Just what was going on?
In that split second of realisation all emotion drained from Algie. He was aware only that he was chilled, chilled to the marrow. Almost in a trance he stalked across his bedroom
to the fireplace. A set of fire brasses stood on the tiled hearth and he picked out the poker. He poked the slumbering fire and opened the flue. The coals guttered into life. The smouldering slack, wetted and patted down on top of the coals to make it last the night – but dry now – ignited into a fluster of sparks and half-hearted blue flames. Algie sat cross-legged before this display of hampered pyrotechnics and stretched out his hands to warm them, hardly able to come to terms with this devastating discovery. He rubbed his feet to restore some semblance of warmth to them, and realised he might be warmer in bed.
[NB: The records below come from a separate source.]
(** A specification that can be committed. *)
Record genesis_spec (g : Genesis) (d : Z) : Prop := {
  sp_number : gen_Number g = 0;
  sp_difficulty : gen_Difficulty g = Some d;
  sp_positive : 0 <= d;
  sp_gas : 0 <= gen_GasLimit g /\ 0 <= GenesisGasLimit /\ 0 <= gen_GasUsed g;
  sp_time : 0 <= gen_Timestamp g;
  sp_hash : block_Hash (fst (ToBlock g)) <> 0;
  sp_config : exists data, MarshalConfig (match gen_Config g with Some c => c | None => AllProtocolChanges end) = Ok data;
  sp_receipts : exists data, EncodeToBytes ([] : list ChainReceipt) = Ok data
}.

Lemma ToBlock_ok g d : genesis_spec g d ->
  let b := fst (ToBlock g) in block_ok b /\ block_Number b = Ret 0 /\ Number (block_header b) = Some 0 /\ block_txs b = [] /\
    TxHash (block_header b) = DeriveSha_block [].
Proof.
  intros [Hn Hd Hp (Hg1 & Hg2 & Hg3) Ht _ _ _]. cbv zeta. unfold ToBlock. cbn [fst]. match goal with |- context [types_NewBlock ?x] => set (h := x) end.
  destruct (NewBlock_body h) as [Etx Eu]. destruct (NewBlock_fields h) as (_ & _ & Fd & Fn & Fl & Fu & Ft & Fx). cbn [Difficulty Number GasLimit GasUsed Time h] in *.
  rewrite Hn in Fn. rewrite Hd in Fd. split; [|split; [|done]].
  - split; [|by rewrite Eu]. split; [exists 0; split; [done|unfold is_u64, MaxUint64; lia]|]. split; [by exists d|].
    split; [rewrite Fl; case_match; eauto|]. split; [eauto|eauto].
  - unfold block_Number, header_number, big_Uint64. by rewrite Fn.
Qed.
But bed, for once, offered no enticement.
As the fire’s flames spread and its warmth increased he went across to the window and parted the curtains. The frosted trees on the opposite side of the road were silhouetted against the lighter clouds of night. A barn owl, like some airborne ghoul, flitted silently past the window looking for prey.
He wished he’d had a drink or two, that he’d gone to bed drunk and slept undisturbed in a stupor all night. Better to be ignorant of this abominable liaison than to be aware of it, and not know what to do for the best. He wished, too, that his feet were not still so cold as he stood on the oilcloth under the window. He wished he could stop this shivering. Maybe it was nerves. Yet no wonder.
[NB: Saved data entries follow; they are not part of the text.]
Lemma chain1_reachable : bc_reachable block0 9 chain1.
Proof.
  apply (br_import block0 9 true turn0 [block_a1] None chain0); [exact chain0_reachable|done| |evaluated].
  apply valid_importable. constructor; [|constructor]. exists 1. split; [exact a1_valid|lia].
Qed.

Lemma chain2_reachable : bc_reachable block0 9 chain2.
Proof.
  apply (br_import block0 9 true turn0 [block_c1; block_c2] None chain1); [exact chain1_reachable|done| |evaluated].
  apply valid_importable. constructor; [exists 1; split; [exact c1_valid|lia]|]. constructor; [exists 2; split; [exact c2_valid|lia]|constructor].
Qed.

(** What is known under a hash has the number of the header with this hash. *)
Lemma parent_number hc top header p n : hc_ok (block_header block0) top hc -> ParentHash header = Header_Hash p -> header_number p = Ret (n - 1) ->
  forall m q, is_u64 m -> GetHeader (hc_db hc) (ParentHash header) m = Some q -> m = n - 1.
Proof.
  intros Hok Ep En m q Hm Eq. destruct (do_header _ _ (ho_db _ _ _ Hok) _ _ _ Hm Eq) as (_ & Eh & Em & _).
  rewrite Ep in Eh. apply hash_inj in Eh as ->. rewrite En in Em. by injection Em.
Qed.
Slowly, the first coherent thoughts of exactly what was going on began to infiltrate his mind; his sister and his stepfather! Murdoch Osborne was committing adultery with his own stepdaughter. The picture invading his mind was suddenly extraordinarily vivid, almost as if it were a photograph and hanging, lit up, on his bedroom wall. And what a picture it was! Did they understand just what they were doing, those two? His sister and his stepfather? Did they comprehend the implications, the likely consequences? And not necessarily the consequences of Kate conceiving a bastard child from this ill-matched and stupid liaison. The consequences would affect each of them, and in different ways.
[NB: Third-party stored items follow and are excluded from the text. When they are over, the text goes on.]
Record dq_ok (first : Z) (sched : list Header) (out : list fetchResult) (d : Dl) : Prop := {
  dq_core : core no_hands (drop (length out) sched) (dl_queue d);
  dq_offset : resultOffset (dl_queue d) = first + Z.of_nat (length out);
  dq_length : (length out <= length sched)%nat;
  dq_out : fr_Header <$> out = take (length out) sched;
  dq_complete : Forall (complete (dl_queue d)) out;
  dq_head : headerHead (dl_queue d) = head_after 0 sched;
  dq_chain : accepted 0 first sched = sched;
  dq_peers : peers_ok d
}.

Lemma head_after_app head a b : head_after head (a ++ b) = head_after (head_after head a) b.
Proof. unfold head_after. by rewrite foldl_app. Qed.

Lemma accepted_app a : forall head from b, accepted head from a = a ->
  accepted head from (a ++ b) = a ++ accepted (head_after head a) (from + Z.of_nat (length a)) b.
Proof.
  induction a as [|h a IH]; intros head from b E; cbn [app accepted length] in *; [by rewrite Z.add_0_r|].
  destruct (continues head from h); [|done]. injection E as E. cbn [app]. f_equal. rewrite (IH _ _ b E). do 2 f_equal. lia.
Qed.

Lemma accepted_again l : forall head from, accepted head from (accepted head from l) = accepted head from l.
Proof.
  induction l as [|h l IH]; intros head from; cbn [accepted]; [done|]. destruct (continues head from h) eqn:E; [|done].
  cbn [accepted]. rewrite E. by rewrite IH.
Qed.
Algie had half a mind to go to Kate’s room. He felt like giving her a thorough shaking and a good slap across her stupid face. How could anybody be so half-witted as to take her mother’s husband for her lover? Had she no respect, no feelings for her poor mother? Come to that, what respect did she have for herself? None, obviously. She deserved to be on the receiving end of some avenging justice. But what? Plain, down-to-earth adultery was one thing, but this … His sister and his stepfather! This whole thing was bizarre, scandalous. It was so loathsome and unspeakable that it was not something you could broach with the perpetrators without creating monstrous upheaval. It would be like stirring up a wasps’ nest. Worse. Most likely, what they were doing was illegal.